When a beautiful mother-of-two seemingly vanished into this air while out for a run early last month, her frantic husband vowed to leave no stone unturned until she was found.
But as the weeks slipped by and there was no sign of Sherri Papini, hope began to fade.
Then, 22 days later, on Thanksgiving Day, a badly beaten Sherri flagged down a motorist more than 240km from where she went missing.
After interviewing the traumatised mum, police remain flummoxed by the motive, have announced they are searching for two Hispanic women in a black SUV.
The Papinis, from Redding, California, are now in hiding – and with no clear reason for Sherri's kidnap or release, the rumour mill has gone into over drive.

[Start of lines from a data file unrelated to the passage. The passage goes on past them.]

(** [diffTagsGeneric(old, new)] of the provider package, not under
    src/: the tags to create and the tags to remove. *)
Variable diffTagsGeneric :
  gmap string string -> gmap string string ->
  gmap string string * gmap string string.

(** The backoff schedule of the retry primitive. *)
Variable backoff : nat -> Z.

Definition internalFailureMessage : string :=
  "request was rejected because of an AWS CloudHSM internal failure".

(** *** Cluster *)

Definition resourceAwsCloudHsm2ClusterImport
  : M (list ResourceData * option error) :=
  let* dd := getData in
  let* _ := dSet "cluster_id" (Some (VString (Id dd))) in
  let* dd' := getData in
  ret ([dd'], None).

Definition describeCloudHsm2Cluster (clusterId : string) (meta : AWSClient)
  : M (option Cluster.t * option error) :=
  let conn := cloudhsmv2conn meta in
  let filters := [clusterId] in
  let result := 1 in
  let* '(out, err) :=
    call EvDescribeClusters (DescribeClusters conn)
      (DescribeClustersInput.mk [("clusterIds", filters)] (Some result)) in
  match err with
  | Some e => ret (None, Some e)
  | None =>
      let* cluster :=
        forRange (DescribeClustersOutput.Clusters out) None
          (fun cluster c =>
             let* cid := deref (Cluster.ClusterId c) in
             ret (if String.eqb cid clusterId then Some c else cluster)) in
      ret (cluster, None)
  end.
(** * skorecard: bucketers and the two-stage BucketingProcess

    A shallow embedding of [skorecard/bucketers/bucketers.py] and
    [skorecard/pipeline/bucketing_process.py].

    Conventions of the embedding
    - a pandas column is a [list (option Qc)]: exact rationals stand for the
      floats of the source and [None] is NaN (a missing value);
    - a Python [dict] that is only looked up is a [gmap]; a [dict] that is
      iterated over is an association list in insertion order;
    - a raised exception is [Raise e]; [warnings.warn] appends to a log that
      survives a later exception;
    - algorithms of other packages (scikit-learn trees and clustering, the
      optbinning solver, the sort of pandas) are [Variable]s of a [Section],
      constrained only by what their documentation promises. *)

From Stdlib Require Import QArith Qcanon Qround.
From stdpp Require Import base tactics option numbers list strings gmap sorting pretty.

Local Open Scope Z_scope.

(** ** Python strings *)

Module PyStr.

Definition nl : string := String (Ascii.ascii_of_nat 10) EmptyString.

(** [sep.join(l)] *)
Definition join (sep : string) (l : list string) : string := String.concat sep l.

(** [needle in hay] for two strings. *)
Definition contains (needle hay : string) : Prop :=
  ∃ pre post, hay = pre +:+ needle +:+ post.

Fixpoint prefixb (p s : string) : bool :=
  match p, s with
  | EmptyString, _ => true
  | String a p', String b s' => bool_decide (a = b) && prefixb p' s'
  | String _ _, EmptyString => false
  end.

Fixpoint containsb (needle hay : string) : bool :=
  prefixb needle hay ||
  match hay with
  | EmptyString => false
  | String _ hay' => containsb needle hay'
  end.

End PyStr.

(** ** Python dicts that are iterated: association lists in insertion order *)

Module PyDict.

Fixpoint get {K V : Type} `{EqDecision K} (k : K) (d : list (K * V)) : option V :=
  match d with
  | [] => None
  | (k', v) :: d' => if decide (k' = k) then Some v else get k d'
  end.

(** [d[k] = v]: an existing key keeps its place, a new key goes last. *)
Fixpoint set {K V : Type} `{EqDecision K} (k : K) (v : V) (d : list (K * V)) : list (K * V) :=
  match d with
  | [] => [(k, v)]
  | (k', v') :: d' => if decide (k' = k) then (k, v) :: d' else (k', v') :: set k v d'
  end.

Definition keys {K V : Type} (d : list (K * V)) : list K := d.*1.
Definition values {K V : Type} (d : list (K * V)) : list V := d.*2.

End PyDict.

(** ** Exceptions, warnings and the monad of a [fit] call *)

Inductive exception : Type :=
  | NotPreBucketedError (msg : string)
  | NotBucketedError (msg : string)
  | ValueError (msg : string)
  | KeyError (key : string)
  | IndexError
  | AssertionError
  | ZeroDivisionError.

Inductive warning : Type :=
  | ApproximationWarning (msg : string).

Inductive outcome (A : Type) : Type :=
  | Ok (a : A)
  | Raise (e : exception).
Arguments Ok {A} a.
Arguments Raise {A} e.

(** A computation leaves a log of events of type [E] (warnings, calls of
    external code) and then returns or raises. *)
Definition M (E A : Type) : Type := list E * outcome A.

Definition ret {E A} (a : A) : M E A := ([], Ok a).
Definition raise {E A} (e : exception) : M E A := ([], Raise e).
Definition emit {E} (ev : E) : M E unit := ([ev], Ok tt).

Definition bind {E A B} (m : M E A) (k : A → M E B) : M E B :=
  match m with
  | (w, Ok a) => let '(w', r) := k a in (w ++ w', r)
  | (w, Raise e) => (w, Raise e)
  end.

Global Instance M_ret {E} : MRet (M E) := @ret E.
Global Instance M_bind {E} : MBind (M E) := λ A B k m, bind m k.

Definition events {E A} (m : M E A) : list E := m.1.
Definition result {E A} (m : M E A) : outcome A := m.2.

(** ** bucketing_process.py *)

Module BucketingProcess.

(** [f"Special: {label}"] *)
Definition special_label (label : string) : string := "Special: " +:+ label.

(** [_find_remapped_specials(bucket_labels, var_specials)].  [bucket_labels]
    is the dict [{bucket: label}] of one prebucketing [BucketMapping] and
    [var_specials] the dict [{label: values}] declared for the feature; both
    may be [None].  The two nested [for] loops are the two [foldl]s. *)
Definition _find_remapped_specials {V : Type}
    (bucket_labels : option (list (Z * string)))
    (var_specials : option (list (string * V))) : list (string * list Z) :=
  match bucket_labels, var_specials with
  | Some bucket_labels, Some var_specials =>
      foldl (λ new_specials label,
        foldl (λ new_specials item,
          if decide (item.2 = special_label label)
          then PyDict.set label [item.1] new_specials
          else new_specials) new_specials bucket_labels)
        [] (PyDict.keys var_specials)
  | _, _ => []
  end.

(** The two column checks that close [fit], on the [.columns] of the two
    fitted stages. *)
Definition not_prebucketed_msg (not_prebucketed : list string) : string :=
  "The following columns are bucketed but have not been pre-bucketed: "
    +:+ PyStr.join ", " not_prebucketed +:+ "." +:+ PyStr.nl
  +:+ "Consider adding an AsIsNumericalBucketer or AsIsCategoricalBucketer to the prebucketing pipeline."
    +:+ PyStr.nl
  +:+ "Or add an additional bucketing step after the BucketingProcess:" +:+ PyStr.nl
  +:+ "make_pipeline(BucketingProcess(..), Bucketer())".
(** X8.  A round of a worker that ends with an exception is not counted as
    done.  When the existence check of the event in hand fails, the loop's
    [except Exception] logs ["Worker i error: ..."] at level ERROR, the
    [task_done] of the round is skipped and the worker waits for the next
    event, the queue as it was.  So in every run, whatever the engine
    fails, the queue's [unfinished_tasks] is the number of events queued
    or in the hands of a worker plus the number of failed existence
    checks: after one such failure it never comes back to 0. *)
Theorem failed_round_is_logged_and_left_unfinished
    (cfg : Config) (w0 : World) (s0 : System) (sched : list action) (s : System) :
  lifespan cfg Completes w0 = Return s0 →
  run sched s0 = Some s →
  unfinished_tasks (event_queue s) = owed s + failed_checks sched s0 ∧
  ∀ (i : nat) (event : Event) (e : exn),
    workers s !! i = Some (Checking event) →
    ∃ s' : System,
      exec (Work i (Faults e)) s = Some s' ∧
      logs (world s') =
        logs (world s) ++
        [LogRecord ERROR ("Worker " +:+ pretty (Z.of_nat i) +:+ " error: " +:+ exn_msg e)] ∧
      event_queue s' = event_queue s ∧
      workers s' = <[i := Idle]> (workers s) ∧
      unfinished_tasks (event_queue s') = owed s' + failed_checks sched s0 + 1.
Proof.
  intros Hstart Hrun.
  pose proof (lifespan_view _ _ _ Hstart) as Hv0.
  assert (H0 : owed s0 = 0 ∧ unfinished_tasks (event_queue s0) = 0).
  { apply view_of_Some in Hv0 as (_ & _ & _ & _ & _ & Hq & Hws & _). simpl in *.
    unfold owed, qsize. rewrite Hq, Hws, busy_replicate_idle.
    by rewrite (lifespan_queue _ _ _ _ Hstart). }
  destruct H0 as [Ho0 Hu0].
  pose proof (run_unfinished _ _ _ _ Hv0 ltac:(lia) Hrun) as Heq.
  assert (Hunf : unfinished_tasks (event_queue s) = owed s + failed_checks sched s0) by lia.
  split; [done|].
  intros i event e Hi.
  assert (Hexec : exec (Work i (Faults e)) s =
    Some (mkSystem (worker_caught (Z.of_nat i) e (world s)).2 (event_queue s) (processor s)
            (<[i := Idle]> (workers s)) (putters s))).
  { simpl. rewrite Hi. done. }
  eexists. split; [exact Hexec|]. simpl. split_and!; try done.
  rewrite Hunf. unfold owed; simpl. rewrite (busy_insert _ _ _ _ Hi). simpl. lia.
Qed.

(** ** The batch handler *)

Lemma publish_batch_loop_outcome (events : list Event) (accepted rejected : Z)
    (q : Queue) (w : World) :
  (∃ q' : Queue,
     publish_batch_loop events accepted rejected q w =
       Responds (Return (accepted + Z.of_nat (length events), rejected)) q' w ∧
     maxsize q' = maxsize q ∧
     items q' = items q ++ events ∧
     unfinished_tasks q' = unfinished_tasks q + Z.of_nat (length events)) ∨
  (∃ (q' : Queue) (n : nat),
     publish_batch_loop events accepted rejected q w = Suspends q' w ∧
     (n < length events)%nat ∧
     maxsize q' = maxsize q ∧
     items q' = items q ++ take n events ∧
     full q' = true).
Proof.
  revert accepted q. induction events as [|event events IH]; intros accepted q; simpl.
  - left. exists q. rewrite app_nil_r.
    change (Z.of_nat (length (@nil Event))) with 0. rewrite !Z.add_0_r. done.
  - unfold Queue_put. destruct (full q) eqn:Hfull.
    + right. exists q, 0%nat. simpl. rewrite app_nil_r. split_and!; try done. lia.
    + destruct (IH (accepted + 1)
                  (mkQueue (maxsize q) (items q ++ [event]) (unfinished_tasks q + 1)))
        as [(q' & -> & Hm & Hi & Hu)|(q' & n & -> & Hn & Hm & Hi & Hf)]; simpl in *.
      * left. exists q'. rewrite Hi, Hu, <- app_assoc. simpl.
        split_and!; try done; [do 3 f_equal|]; lia.
      * right. exists q', (S n). rewrite Hi, <- app_assoc. simpl.
        split_and!; try done. lia.
Qed.

(** X12.  The batch handler puts the events on the queue in the order of
    the batch.  When it responds, all of them are queued behind the events
    already there and the report counts each as accepted and none as
    rejected; otherwise it is suspended at the first event for which the
    queue is full, with the events before that one queued and nothing
    logged.  It responds whenever the queue is unbounded or has room for
    the whole batch. *)
Theorem publish_batch_admits_in_order (events : list Event) (q : Queue) (w : World) :
  (match publish_batch events q w with
   | Responds r q' w' =>
       r = Return (mkBatchReport (Z.of_nat (length events)) 0 (Z.of_nat (length events))) ∧
       items q' = items q ++ events ∧
       unfinished_tasks q' = unfinished_tasks q + Z.of_nat (length events)
   | Suspends q' w' =>
       ∃ n : nat, (n < length events)%nat ∧ items q' = items q ++ take n events ∧
                  full q' = true ∧ w' = w
   end) ∧
  (maxsize q ≤ 0 ∨ qsize q + Z.of_nat (length events) ≤ maxsize q →
   ∃ (report : BatchReport) (q' : Queue) (w' : World),
     publish_batch events q w = Responds (Return report) q' w').
Proof.
  unfold publish_batch.
  destruct (publish_batch_loop_outcome events 0 0 q w)
    as [(q' & -> & Hm & Hi & Hu)|(q' & n & -> & Hn & Hm & Hi & Hf)]; simpl.
  - split; [split_and!; try done|eauto].
  - split; [eauto|]. intros Hroom. exfalso.
    unfold full, qsize in *. rewrite Hm, Hi, length_app, length_take in Hf.
    destruct (Z.leb_spec (maxsize q) 0); [done|].
    apply Z.leb_le in Hf. lia.
Qed.
Lemma round_box_close (b : Box) : within_half_pixel b (round_box b).
Proof. unfold within_half_pixel, round_box. simpl. repeat split; apply round_half_even_close. Qed.

Lemma round_box_whole (b : Box) : whole_box (round_box b).
Proof. unfold whole_box, round_box. repeat eexists. Qed.

Lemma zip3_In (bs : list Box) (ss : list Q) (ls : list Z) (d : Box * Q * Z) :
  In d (zip3 bs ss ls) ->
  In (fst (fst d)) bs /\ In (snd (fst d)) ss /\ In (snd d) ls.
Proof.
  revert ss ls. induction bs as [| b bs IH]; intros [| s ss] [| l ls]; simpl;
    try tauto.
  intros [<- | Hin]; simpl; [tauto |].
  apply IH in Hin. tauto.
Qed.

Lemma zip3_length (bs : list Box) (ss : list Q) (ls : list Z) :
  length (zip3 bs ss ls)
  = Nat.min (length bs) (Nat.min (length ss) (length ls)).
Proof.
  revert ss ls. induction bs as [| b bs IH]; intros [| s ss] [| l ls]; simpl;
    try reflexivity.
  now rewrite IH.
Qed.

Lemma Forall2_exists_left {A B : Type} (R : A -> B -> Prop) (l1 : list A)
    (l2 : list B) :
  Forall2 R l1 l2 -> Forall (fun y => exists x, In x l1 /\ R x y) l2.
Proof.
  induction 1 as [| x y l1 l2 Hxy _ IH]; constructor.
  - exists x. split; [now left | exact Hxy].
  - eapply Forall_impl; [exact IH |].
    intros y' (x' & Hin & HR). exists x'. split; [now right | exact HR].
Qed.

(** Every box drawn on a processed frame has whole coordinates: it is the
    rounding of a box of the prediction, each coordinate within half a
    pixel of the detector's. *)
Theorem drawn_boxes_are_rounded (i : nat) (p : Pred) (path : string) (t : Q)
    (args : Args) (loc loc' : locals) (st st' : state) :
  save_img args || view_img args = true ->
  frame_body' i (Some p) path t args loc st = (st', Ok loc') ->
  Forall (fun o =>
            whole_box (o_box o)
            /\ exists b, In b (boxes p) /\ o_box o = round_box b
                         /\ within_half_pixel b (o_box o))
    (new_overlays st st').
Proof.
  intros Hflag H.
  destruct (frame_body_draws _ _ _ _ _ _ _ _ _ Hflag H) as (os & Hos & Hall).
  unfold new_overlays. rewrite Hos, drop_app_length.
  apply Forall2_exists_left in Hall.
  eapply Forall_impl; [exact Hall |].
  intros o (d & Hin & Hbox & _). simpl in Hbox.
  apply zip3_In in Hin. destruct Hin as (Hb & _).
  apply in_map_iff in Hb. destruct Hb as (b & Hb & Hin).
  rewrite Hbox, <- Hb. split; [apply round_box_whole |].
  exists b. split; [exact Hin |]. split; [reflexivity | apply round_box_close].
Qed.

(** A processed frame draws, and with save_txt writes, as many detections
    as the shortest of the three tensors holds: zip stops there, whatever
    the class summary counted. *)
Theorem detections_stop_at_shortest_tensor (i : nat) (p : Pred)
    (path : string) (t : Q) (args : Args) (loc loc' : locals)
    (st st' : state) :
  frame_body' i (Some p) path t args loc st = (st', Ok loc') ->
  (save_img args || view_img args = true ->
   length (new_overlays st st')
   = Nat.min (length (boxes p))
       (Nat.min (length (scores p)) (length (labels p))))
  /\ (save_txt args = true ->
      txt_file args path <> save_file args path ->
      line_count (file_at st' (txt_file args path))
      = (line_count (file_at st (txt_file args path))
         + Nat.min (length (boxes p))
             (Nat.min (length (scores p)) (length (labels p))))%nat).
Proof.
  intros H. split.
  - intros Hflag.
    destruct (frame_body_draws _ _ _ _ _ _ _ _ _ Hflag H) as (os & Hos & Hall).
    unfold new_overlays. rewrite Hos, drop_app_length.
    apply Forall2_length in Hall. rewrite <- Hall, zip3_length, length_map.
    reflexivity.
  - intros Htxt Hne. apply frame_body_ok_inv in H.
    destruct H as (s1 & s' & Hd & Ht).
    apply frame_detections_ok_inv in Hd. destruct Hd as (_ & Hw & _).
    destruct (save_txt_line_per_detection _ _ _ _ _ Htxt Hw) as [_ Hc].
    destruct (frame_tail_run s' t path args s1) as (s2 & Ht2 & _ & _ & _ & Hf).
    rewrite Ht in Ht2. injection Ht2 as <-.
    assert (Hsame : file_at st' (txt_file args path)
                    = file_at s1 (txt_file args path)).
    { unfold file_at. rewrite Hf.
      destruct (save_img args && String.eqb (mode args) "images");
        [now rewrite lookup_insert_ne by congruence | reflexivity]. }
    rewrite Hsame, Hc, zip3_length, length_map. reflexivity.
Qed.

(** ** What a call that returns has seen *)

Lemma summary_loop_ok_valid (cs lbls : list Z) (nms : list string)
    (s s' : text) (c : Z) :
  summary_loop cs lbls nms s = Ok s' -> In c cs -> valid_label nms c.
Proof.
  intros H Hin. unfold valid_label.
  destruct (Z_le_gt_dec (- Z.of_nat (length nms)) c) as [Hlo | Hlo];
    destruct (Z_lt_ge_dec c (Z.of_nat (length nms))) as [Hhi | Hhi];
    [lia | | |];
    rewrite (summary_loop_invalid _ _ _ _ c Hin) in H
      by (unfold valid_label; lia);
    discriminate H.
Qed.

Lemma summary_loop_prefix (cs lbls : list Z) (nms : list string)
    (s s' : text) :
  summary_loop cs lbls nms s = Ok s' -> exists x, s' = s ++ x.
Proof.
  revert s. induction cs as [| c r IH]; intros s; simpl.
  - intros [= <-]. exists []. now rewrite app_nil_r.
  - destruct (py_index nms c) as [nm | e]; [| discriminate].
    intros H. apply IH in H. destruct H as [x ->].
    eexists. rewrite <- app_assoc. reflexivity.
Qed.

Lemma frame_body_ok_valid (i : nat) (p : Pred) (path : string) (t : Q)
    (args : Args) (loc loc' : locals) (st st' : state) (c : Z) :
  frame_body' i (Some p) path t args loc st = (st', Ok loc') ->
  In c (labels p) -> valid_label (names args) c.
Proof.
  intros H Hin. apply frame_body_ok_inv in H.
  destruct H as (s1 & s' & Hd & _).
  apply frame_detections_ok_inv in Hd. destruct Hd as (Hs & _).
  eapply summary_loop_ok_valid; [exact Hs | now apply unique_In].
Qed.

Lemma detections_loop_ok_valid (ds : list (option Pred)) (i : nat)
    (path : string) (t : Q) (args : Args) (loc loc' : locals)
    (st st' : state) :
  detections_loop' i ds path t args loc st = (st', Ok loc') ->
  labels_valid (names args) ds.
Proof.
  revert i loc st. induction ds as [| pred rest IH]; intros i loc st; simpl.
  - intros _ p c [].
  - intros H. apply bind_inv_ok in H. destruct H as (s1 & l1 & Hb & Hr).
    intros p c [-> | Hp] Hc.
    + eapply frame_body_ok_valid; eassumption.
    + eapply IH; eassumption.
Qed.

Lemma final_locals_of (ds : list (option Pred))
    (r : list Box * list Q * list Z) :
  final_locals ds None = Some r ->
  exists p, In (Some p) ds /\ r = bound_by p.
Proof.
  assert (H : forall loc,
             final_locals ds loc = Some r ->
             loc = Some r \/ exists p, In (Some p) ds /\ r = bound_by p).
  { induction ds as [| [q |] rest IH]; intros loc; simpl.
    - now left.
    - intros Hf. right. destruct (IH _ Hf) as [[= <-] | (p & Hp & ->)].
      + exists q. split; [now left | reflexivity].
      + exists p. split; [now right | reflexivity].
    - intros Hf. destruct (IH _ Hf) as [-> | (p & Hp & ->)]; [now left |].
      right. exists p. split; [now right | reflexivity]. }
  intros Hf. destruct (H None Hf) as [[=] | Hp]. exact Hp.
Qed.

(** A call of overlay_boxes that returns had only labels that index a
    class name, in every prediction, and returns the tensors of one of its
    predictions: it does not return for a list of skipped predictions. *)
Theorem overlay_boxes_returns_only_if (ds : list (option Pred))
    (path : string) (t : Q) (args : Args) (st st' : state)
    (r : list Box * list Q * list Z) :
  overlay_boxes' ds path t args st = (st', Ok r) ->
  labels_valid (names args) ds
  /\ exists p, In (Some p) ds /\ r = bound_by p.
Proof.
  unfold overlay_boxes. intros H. apply bind_inv_ok in H.
  destruct H as (s1 & l1 & Hd & Hr).
  pose proof (detections_loop_ok_valid _ _ _ _ _ _ _ _ _ Hd) as Hv.
  apply detections_loop_ok_facts in Hd. destruct Hd as (-> & _).
  destruct (final_locals ds None) as [x |] eqn:Hf; [| discriminate].
  unfold ret in Hr. injection Hr as _ <-.
  split; [exact Hv | now apply final_locals_of].
Qed.

(** ** What a failure leaves behind *)

Lemma detections_loop_app (ds1 ds2 : list (option Pred)) (i : nat)
    (path : string) (t : Q) (args : Args) (loc : locals) (st : state) :
  detections_loop' i (ds1 ++ ds2) path t args loc st
  = bind (detections_loop' i ds1 path t args loc)
      (fun loc' => detections_loop' (i + length ds1) ds2 path t args loc') st.
Proof.
  revert i loc st. induction ds1 as [| pred rest IH]; intros i loc st; simpl.
  - unfold bind, ret. now rewrite Nat.add_0_r.
  - unfold bind.
    destruct (frame_body' i pred path t args loc st) as [s1 [l1 | e]];
      [| reflexivity].
    rewrite IH. unfold bind. now rewrite Nat.add_succ_r.
Qed.

(** overlay_boxes is not atomic over the predictions: when the loop gets
    through the predictions [ds1] (the call on them returns, or raises the
    UnboundLocalError of line 64) and the next prediction has a label that
    indexes no class name, the call stops with IndexError in exactly the
    state the predictions [ds1] left, their printed lines, label lines and
    images kept; nothing is output for the failing prediction or for
    those after it. *)
Theorem failure_keeps_earlier_output (ds1 ds2 : list (option Pred)) (p : Pred)
    (c : Z) (path : string) (t : Q) (args : Args) (st : state) :
  is_ok (snd (overlay_boxes' ds1 path t args st)) = true
  \/ snd (overlay_boxes' ds1 path t args st) = Raise (UnboundLocalError "boxes") ->
  In c (labels p) ->
  ~ valid_label (names args) c ->
  overlay_boxes' (ds1 ++ Some p :: ds2) path t args st
  = (fst (overlay_boxes' ds1 path t args st),
     Raise (IndexError "list index out of range")).
Proof.
  intros Hok Hin Hbad. rewrite overlay_boxes_state.
  unfold overlay_boxes in *. unfold bind at 1. rewrite detections_loop_app.
  unfold bind at 1. unfold bind in Hok.
  destruct (detections_loop' 0 ds1 path t args None st) as [s1 [l1 | e]] eqn:Hd.
  - simpl. unfold bind at 1. unfold frame_body, get_img. unfold bind at 1.
    erewrite bind_raise; [reflexivity |].
    now apply (frame_detections_invalid _ _ _ _ _ _ c).
  - apply detections_loop_raises in Hd. subst e. simpl in Hok.
    destruct Hok; discriminate.
Qed.

(** A label that indexes a class name but no color stops the frame at
    line 55 after line 51 has run: with save_txt and a drawing flag set,
    the frame ends in IndexError with the label line of that detection
    appended to the text file, nothing drawn and nothing printed. *)
Theorem label_line_survives_color_error (i : nat) (b : Box) (s : Q) (c : Z)
    (bs : list Box) (ss : list Q) (ls : list Z) (path : string) (t : Q)
    (args : Args) (loc : locals) (st : state) :
  save_txt args = true ->
  save_img args || view_img args = true ->
  (forall c', In c' (c :: ls) -> valid_label (names args) c') ->
  ~ has_color (colors args) c ->
  exists st',
    frame_body' i (Some (mkPred (b :: bs) (s :: ss) (c :: ls))) path t args
      loc st
    = (st', Raise (IndexError "list index out of range"))
    /\ file_at st' (txt_file args path)
       = file_at st (txt_file args path) ++ [line_of' (round_box b, s, c)]
    /\ img st' = img st
    /\ stdout st' = stdout st.
Proof.
  intros Htxt Hflag Hv Hbad.
  destruct (py_index_valid (names args) c) as [nm Hnm]; [apply Hv; now left |].
  pose proof (py_index_invalid (colors args) c Hbad) as Hcol.
  set (st1 := set_fs (<[txt_file args path :=
                          file_at st (txt_file args path)
                          ++ [line_of' (round_box b, s, c)]]> (fs st)) st).
  assert (H1 : write_one' (round_box b, s, c) path args st
               = (st1, Raise (IndexError "list index out of range"))).
  { unfold write_one. rewrite Htxt, Hflag.
    erewrite bind_ok by (unfold append_write; reflexivity).
    erewrite bind_ok by (unfold lift; rewrite Hnm; reflexivity).
    erewrite bind_raise; [reflexivity |].
    unfold lift. rewrite Hcol. reflexivity. }
  exists st1. split; [| split; [apply file_at_insert_eq | split; reflexivity]].
  unfold frame_body.
  erewrite bind_ok by (unfold get_img; reflexivity).
  erewrite bind_raise; [reflexivity |].
  unfold frame_detections.
  change (Nat.ltb 0 (pred_len _)) with true. cbv iota.
  erewrite bind_ok; cycle 1.
  { unfold lift. rewrite summary_loop_valid; [reflexivity |].
    intros c' Hc'. apply Hv. now apply unique_In. }
  erewrite bind_raise; [reflexivity |].
  cbn [boxes scores labels map zip3 write_loop].
  erewrite bind_raise; [reflexivity | exact H1].
Qed.

(** ** The timing lines (lines 31, 34 and 58) *)

Lemma frame_header_shape (i : nat) (args : Args) (im im' : image) :
  shape im' = shape im -> frame_header i args im' = frame_header i args im.
Proof. unfold frame_header. now intros ->. Qed.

New Idea explores the popular theories.
Theory 1: The husband did it.
Though he played the doting spouse card seamlessly, Keith Papini’s behaviour since Sherri was found has set alarm bells ringing.
Despite declaring his family were intensely private, Keith wasted no time in publicly divulging gratuitous details of Sherri’s injuries.
Theory 2: She faked the whole thing
If Sherri was as badly injured as Keith indicated, it seems odd she was discharged from hospital so quickly.
Right now we have the husband claiming she had severe bruising, a broken nose, severe burns, a branding and that she was severely emaciated from starvation. Yet she did not even remain in hospital overnight.’
Theory 3: Hostage negotiator was ‘dodgy’
Mystery surrounds self-professed hostage negotiator Cameron Gamble, who claims he was retained by an anonymous donor offering $50,000 for Sherri’s safe return.
Despite claims that he has successfully rescued kidnap victims around the world, business was far from booming for the former US airman, who declared bankruptcy in 2012.
Theory 4: Sherri’s past is haunting her.
In 2003, a person using the name Sherri Graeff – the kidnapped mother’s maiden name – boasted on a skinhead website how she’d broken a ‘Latino’ girl’s nose
Theory 5: She was kidnapped by sex traffickers
'Branding is a huge sign of human trafficking,’ says sex trafficking survivor Rebecca Bender.
Though most sex trafficking victims are aged between 18 and 24, and usually have no loved ones, Sherri – who looks much younger than her 34 years – could have been picked up spontaneously.
Theory 6: A Mexican drug cartel is responsible
The area where Sherri went missing is known as the Emerald Triangle, and it notorious for drugs. One Reddit user claimed rumours were swirling that Sherri ‘trimmed marijuana’.